12.3. The Client agrees/disagrees (expresses their will) with the amendments to the General and Special Terms of the Agreement (new version of the Agreement) as follows:

12.3.1. After the Operator has published the Agreement with amendments in the User’s profile, the Client electronically marks the approval/rejection of the amended Agreement in the User’s profile;

12.3.2. If the Client does not agree with the proposed amendments to the Agreement, it will be considered that the Client has unilaterally terminated the Agreement in accordance with section 7.2.

13. Service Provision Limitations

13.1. The parties agree that the Services are provided for operations and parameters, the description of which is exhaustively provided in the special terms.

14. Other Terms

14.1. The Operator has the right to assign its claims against the Client to third parties, informing the Client about the assignment of the claim rights.
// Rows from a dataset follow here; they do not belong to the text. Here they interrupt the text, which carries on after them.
(* ===== verification/XdbRefine.v ===== *)
(** * The index database refines an abstract index

    The specification of the index: a set of files (by gfid), a map from paths
    to files and a map from files and attribute names to values. Each
    operation that the translator performs on the database is an operation of
    this specification, or changes nothing. *)

From Stdlib Require Import ZArith Lia Bool Ascii String.
From stdpp Require Import base list strings gmap.
From S2P Require Import Prelude Sqlite SqlFacts Xdb XdbSpec.

(** ** The abstract index *)

Abbreviation value := (option Z * option Z * option string)%type.

Record index := {
  ix_gfids : gset string;
  ix_files : gmap string string;
  ix_attrs : gmap (string * string) value
}.

Definition empty_index : index :=
  {| ix_gfids := ∅; ix_files := ∅; ix_attrs := ∅ |}.

Definition int_value (v : Z) : value := (Some (i64 v), None, None).

(** The stat(2) attributes of a file, by name. *)

Definition stat_attrs (g : string) (sb : stat) : gmap (string * string) value :=
  list_to_map (zip ((fun n => (g, n)) <$> stat_names) (int_value <$> stat_values sb)).

Definition spec_new_file (g p : string) (sb : stat) (ix : index) : option index :=
  if decide (g ∈ ix_gfids ix) then None else
  match ix_files ix !! p with
  | Some _ => None
  | None => Some {| ix_gfids := {[g]} ∪ ix_gfids ix;
                    ix_files := <[p := g]> (ix_files ix);
                    ix_attrs := stat_attrs g sb ∪ ix_attrs ix |}
  end.

Definition with_files (ix : index) (m : gmap string string) : index :=
  {| ix_gfids := ix_gfids ix; ix_files := m; ix_attrs := ix_attrs ix |}.

Definition with_attrs (ix : index) (m : gmap (string * string) value) : index :=
  {| ix_gfids := ix_gfids ix; ix_files := ix_files ix; ix_attrs := m |}.
(** Two dictionaries with distinct keys are reported equal exactly when
    every pair of the first whose key is to be compared has an equal value in
    the second (or a value that is not compared), and no key to be compared
    is in the second dictionary alone. *)
Theorem are_dicts_equal_spec (one two : dict_t) (m : string -> data_t -> bool)
    (vi : option (string -> bool)) :
  dict_ok one -> dict_ok two -> dict_unique one -> dict_unique two ->
  (forall k v v', m k v = m k v') ->
  are_dicts_equal one (Some two) (Some m) vi = true <->
    (forall k v, (k, v) ∈ members_list one -> m k v = true -> agree vi k v (dict_get two k)) /\
    (forall k v, (k, v) ∈ members_list two -> m k v = true -> is_Some (dict_get one k)).
Proof.
  intros H1 H2 U1 U2 Hm. unfold are_dicts_equal. cbn [default from_option id].
  change (dict_foreach_match one m (key_value_cmp two vi) tt).1 with (walk one two m vi).
  destruct (walk_spec one two m vi H1) as [[-> Hagree]|[-> (k & v & Hin & Hk & Hno)]].
  2: { cbn. split; [done|]. intros [Hall _]. by destruct Hno; apply Hall. }
  rewrite (proj2 (Z.eqb_neq _ _)) by lia. unfold dict_foreach_match.
  assert (forall k, k ∈ (matching m (members_list one)).*1 -> k ∈ (matching m (members_list two)).*1)
    as Hsub.
  { intros k (v & Hin & Hk)%matching_keys. destruct (Hagree k v Hin Hk) as (v2 & Hv2 & _).
    apply matching_keys. exists v2. split; [by apply lookup_pairs_elem|].
    by rewrite (Hm k v2 v). }
  rewrite (foreach_match_ok m _ (members_list two)); [|done|lia|destruct H2; lia].
  assert (forall l, length (matching m l).*1 = length (matching m l)) as Hlen
    by (intros; apply length_fmap).
  transitivity (length (matching m (members_list one)) = length (matching m (members_list two))).
  - destruct (Z.eqb_spec (Z.of_nat (length (matching m (members_list one)))) (count one)) as [E1|E1];
      destruct (Z.eqb_spec (count one) (count two)) as [E2|E2]; cbn [andb];
      try (rewrite Z.eqb_eq; lia).
    split; [|done]. intros _.
    pose proof (NoDup_submseteq _ _ (matching_unique m _ U1) Hsub) as Hle%submseteq_length.
    rewrite !Hlen in Hle. pose proof (length_filter (fun p => m p.1 p.2 = true) (members_list two)).
    destruct H1 as [C1 _ _], H2 as [C2 _ _]. unfold matching in *. lia.
  - split.
    + intros Heq. split; [done|]. intros k v Hin Hk.
      assert (k ∈ (matching m (members_list one)).*1) as Hk1.
      { eapply subset_length_eq; [by apply matching_unique|apply (matching_unique m _ U2)|done| |].
        - by rewrite !Hlen.
        - apply matching_keys. eauto. }
      apply matching_keys in Hk1 as (v1 & Hin1 & _). exists v1.
      by apply lookup_pairs_unique.
    + intros [_ Hback]. rewrite <- !Hlen. apply Permutation_length, NoDup_Permutation;
        [by apply matching_unique..|]. intros k. split; [apply Hsub|].
      intros (v & Hin & Hk)%matching_keys. destruct (Hback k v Hin Hk) as [v1 Hv1].
      apply matching_keys. exists v1. split; [by apply lookup_pairs_elem|].
      by rewrite (Hm k v1 v).
Qed.
Definition fs_post (r : request) (rp : reply) (m : gmap string string) (u d : gset string)
    (m' : gmap string string) (u' d' : gset string) : Prop :=
  if op_ret rp =? -1 then m' = m /\ u' = u /\ d' = d
  else match r with
  | Rmkdir loc _ _ _ => new_name rp loc m u m' u' /\ d' = path_set loc ∪ d
  | Rsymlink _ loc _ _ => new_name rp loc m u m' u' /\ d' = d
  | Rcreate loc _ _ _ _ _ => (new_name rp loc m u m' u' \/ opened rp loc m u d m' u') /\ d' = d
  | Runlink loc _ _ | Rrmdir loc _ _ =>
      exists p, l_path loc = Some p /\ m' = delete p m /\ u' = u /\ d' = d ∖ {[p]}
  | Rlink oldloc newloc _ =>
      exists o p, l_path oldloc = Some o /\ l_path newloc = Some p /\ ~ o ∈ d /\
        m !! o = Some (gfid_of rp) /\ m !! p = None /\
        m' = <[p := gfid_of rp]> m /\ u' = u /\ d' = d
  | Rrename oldloc newloc _ =>
      exists o n g, l_path oldloc = Some o /\ l_path newloc = Some n /\ m !! o = Some g /\
        u' = u /\
        (m !! n = None -> (forall p, is_Some (m !! p) -> below o p = false) ->
         m' = <[n := g]> (delete o m) /\ d' = moved o n d)
  | _ => m' = m /\ u' = u /\ d' = d
  end.

Class Namespace (C : Type) `{!Child C} := {
  ns : C -> gmap string string;
  used : C -> gset string;
  dirs : C -> gset string;
  ns_call : forall r c rp c', child_call r c = (rp, c') ->
    fs_post r rp (ns c) (used c) (dirs c) (ns c') (used c') (dirs c')
}.

(** The name space does not look at the extra data of a [mkdir]. *)

Lemma fs_post_forwarded hash r rp m u d m' u' d' :
  fs_post (forwarded hash r) rp m u d m' u' d' -> fs_post r rp m u d m' u' d'.
Proof. destruct r; cbn [forwarded]; try done. by destruct (mkdir_mark hash xdata). Qed.

(** The renames for which the index can follow: onto a free path, of an
    object without paths below it. *)

Definition calm (r : request) (m : gmap string string) : Prop :=
  match r with
  | Rrename oldloc newloc _ =>
      forall o n, l_path oldloc = Some o -> l_path newloc = Some n ->
        m !! n = None /\ (forall p, is_Some (m !! p) -> below o p = false)
  | _ => True
  end.

(** ** The index and the name space *)

(** The paths of the directories that another brick indexes. *)

Definition elsewhere (hash : bool) (r : request) (rp : reply) (e : gset string) : gset string :=
  if op_ret rp =? -1 then e
  else match r with
  | Rmkdir loc _ _ _ => if away hash r then path_set loc ∪ e else e
  | Runlink loc _ _ | Rrmdir loc _ _ => e ∖ path_set loc
  | Rrename oldloc newloc _ =>
      match l_path oldloc, l_path newloc with Some o, Some n => moved o n e | _, _ => e end
  | _ => e
  end.

(** The paths of the name space that this brick indexes. *)

Definition own_names (e : gset string) (m : gmap string string) : gmap string string :=
  filter (fun pg => ~ pg.1 ∈ e) m.

Lemma own_lookup e m p : own_names e m !! p = if decide (p ∈ e) then None else m !! p.
Proof.
  unfold own_names. rewrite map_lookup_filter. case_decide as Hp; destruct (m !! p) as [g|]; try done;
    cbn [mbind option_bind]; case_guard; cbn [fst] in *; naive_solver.
Qed.

Record follows (ix : index) (m : gmap string string) (u d e : gset string) : Prop := {
  fo_files : ix_files ix = own_names e m;
  fo_gfids : ix_gfids ix ⊆ u;
  fo_closed : forall p g, ~ p ∈ e -> m !! p = Some g -> g ∈ ix_gfids ix;
  fo_dirs : e ⊆ d;
  fo_known : forall p, p ∈ e -> is_Some (m !! p)
}.

(** An operation that the index refuses changes nothing. *)

Definition step_ix (ix : index) (o : xop) : index := default ix (spec_xop o ix).

Lemma spec_update_names g l ix :
  ix_files (spec_update g l ix) = ix_files ix /\ ix_gfids (spec_update g l ix) = ix_gfids ix.
Proof.
  unfold spec_update. revert ix. induction l as [|u l IH]; intros ix; [done|]. cbn [foldl].
  by destruct (IH (with_attrs ix (alter (put_ival (i64 u.2)) (g, stat_name u.1) (ix_attrs ix))))
    as [-> ->].
Qed.

Lemma follows_same ix ix' m u d e :
  ix_files ix' = ix_files ix -> ix_gfids ix' = ix_gfids ix -> follows ix m u d e ->
  follows ix' m u d e.
Proof. intros Hf Hg [? ? ? ? ?]. by split; rewrite ?Hf, ?Hg. Qed.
14.2. All notifications from the Parties must be made in writing in either Latvian or English and sent to the other Party by mail, fax, or email, to the address or fax number provided in the Agreement or during the Client’s registration. An email will be considered delivered to the other Party immediately after sending, and a printout from the respective email browser or website will serve as proof of sending. According to the second part of Section 3 of the Electronic Document Law, the electronic document sent by one Party to the other Party electronically will be considered signed with a digital signature.

14.3. Correspondence sent by mail, except for the Invoice, will be considered received on the 7th calendar day after the date indicated by the Latvian postal stamp for registered letter receipt, or the 20th calendar day if the Client is located outside the Republic of Latvia.

14.4. The Client freely and unequivocally agrees to receive commercial notifications, advertising materials, updates, and other similar information sent to the Client’s email address. The Client confirms that they have no objections now or in the future to the use of their email address for sending such information. The Client does not object to receiving advertising materials in this manner, nor to the content of these materials. The Client has the right to opt out of receiving commercial notifications at any time via their user profile.

14.5. Any disputes will be resolved through negotiation. If the Parties cannot resolve the dispute through negotiation, any dispute, disagreement, or claim arising from the Agreement, regarding its breach, termination, invalidity, will be resolved in court according to the procedures specified in the laws of the Republic of Latvia.